O CONGRESSO MOSTRA SUAS ENTRANHAS: OAB diz que decisão é lamentável e que censura prévia acabou em 1988

Desembargador alega segredo de Justiça em inquérito da Polícia Federal; "O Estado de S.Paulo" vai recorrer

BRASÍLIA. O desembargador Dácio Vieira, do Tribunal de Justiça do Distrito Federal, proibiu ontem o jornal "O Estado de S. Paulo" de publicar qualquer informação que esteja sob segredo de Justiça no inquérito que investiga Fernando Sarney, filho do presidente do Senado, José Sarney (PMDB-AP). Em caráter liminar, o desembargador estipulou multa de R$150 mil para cada reportagem do jornal contrária à decisão. Como o caso é sigiloso, o tribunal não divulgou o teor do despacho com os argumentos do magistrado.

A liminar foi concedida a pedido da defesa de Fernando Sarney. Os advogados alegaram que o vazamento de informações sigilosas das investigações poderia causar "prejuízo incalculável à honra" do cliente. O jornal informou que vai recorrer da decisão.

No dia 22 de julho, o jornal publicou reportagem com o teor dos diálogos gravados durante operação da Polícia Federal que investiga desvios de recursos e caixa dois em campanha. As conversas mostram Fernando Sarney negociando com o pai a nomeação de parentes para cargos no Senado.

Em nota divulgada ontem, o presidente da Ordem dos Advogados do Brasil (OAB), Cezar Britto, lembrou que a censura prévia acabou formalmente com a Constituição de 1988. "Se alguém se sente prejudicado com o conteúdo de matéria jornalística, a medida adequada deve ser a de processar civil e criminalmente o responsável, mas jamais qualquer pessoa tem o direito de retirar a expressão do seu pensamento". Para Britto, a decisão do desembargador é "lamentável", pois restaura a censura prévia no país, "somente utilizada no triste período do regime militar".

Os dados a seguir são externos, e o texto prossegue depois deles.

Lemma prefixMarshal_bytes p : byte_list (prefixMarshal p).
Proof.
  destruct p as [[a bits]|]; [|by repeat constructor]. cbn [prefixMarshal]. apply Forall_app.
  split; [apply addrMarshal_bytes|]. constructor; [by apply Z.mod_pos_bound|constructor].
Qed.

Lemma metadataMarshal_bytes m : byte_list (metadataMarshal m).
Proof.
  assert (He : forall d, byte_list d -> byte_list (element d)) by (intros d Hd; apply Forall_app; split; [apply be_bytes_range|done]).
  unfold metadataMarshal, byte_list. rewrite !Forall_app.
  split_and!; apply He; (apply prefixMarshal_bytes || apply addrMarshal_bytes).
Qed.

Lemma metadataMarshal_length m : metadataOk m -> (0 < length (metadataMarshal m) <= 100)%nat.
Proof.
  intros (H1 & H2 & H3 & H4). unfold metadataMarshal, element. rewrite !length_app, !be_bytes_length.
  pose proof (prefixMarshal_length _ H1). pose proof (prefixMarshal_length _ H2).
  pose proof (addrMarshal_length _ H3). pose proof (addrMarshal_length _ H4). lia.
Qed.

(** ** Saved rule-sets *)

Context {VB : Varbin} {VL : VarbinLaws VB}.

Definition savedOk (s : SavedBinary) : Prop :=
  byte_list s.(Content) /\ Z.of_nat (length s.(Content)) <= maxAlloc /\ int64_range s.(LastUpdated) /\
  Z.of_nat (String.length s.(LastEtag)) <= maxAlloc.

Lemma to_bytes_length s : length (to_bytes s) = String.length s.
Proof. unfold to_bytes. rewrite length_map. induction s; cbn; congruence. Qed.

Lemma reads_saved s : savedOk s -> reads savedUnmarshal (savedMarshal s) s.
Proof.
  intros (Hb & Hc & Ht & He). destruct s as [content updated etag]. cbn in Hb, Hc, Ht, He. unfold savedUnmarshal, savedMarshal. cbn [Content LastUpdated LastEtag].
  eapply reads_bind; [by apply (reads_ReadUint 1 1)|].
  eapply reads_bind; [by apply reads_readBytes|].
  eapply reads_bind; [by apply reads_ReadInt64|].
  rewrite <-(bytes_to_bytes etag) at 2. apply reads_map with (f := fun b => mkSavedBinary content updated (bytes b)).
  apply reads_readBytes. by rewrite to_bytes_length.
Qed.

A primeira confusão em torno da operação teve início em agosto de 2008, quando a Polícia Federal e o Ministério Público Federal pediram a prisão de Fernando Sarney e mais 14 pessoas acusadas de lavagem de dinheiro, falsidade ideológica e outros crimes. A Justiça Federal negou os pedidos de prisão e de busca e apreensão em endereços dos investigados. Nesse período, surgiram informações de que Fernando Sarney teria sido alertado sobre os pedidos de prisão e de busca, o que teria atrapalhado as investigações.

Na etapa seguinte, surgiram os primeiros vazamentos de dados sigilosos da operação. Depois, o "Jornal Pequeno", jornal local de São Luís, divulgou trechos das investigações, inclusive de conversas de Fernando Sarney com seus sócios. A polícia reclamou do vazamento no período. O caso ganhou novos contornos com a crise em torno de Sarney, no Senado.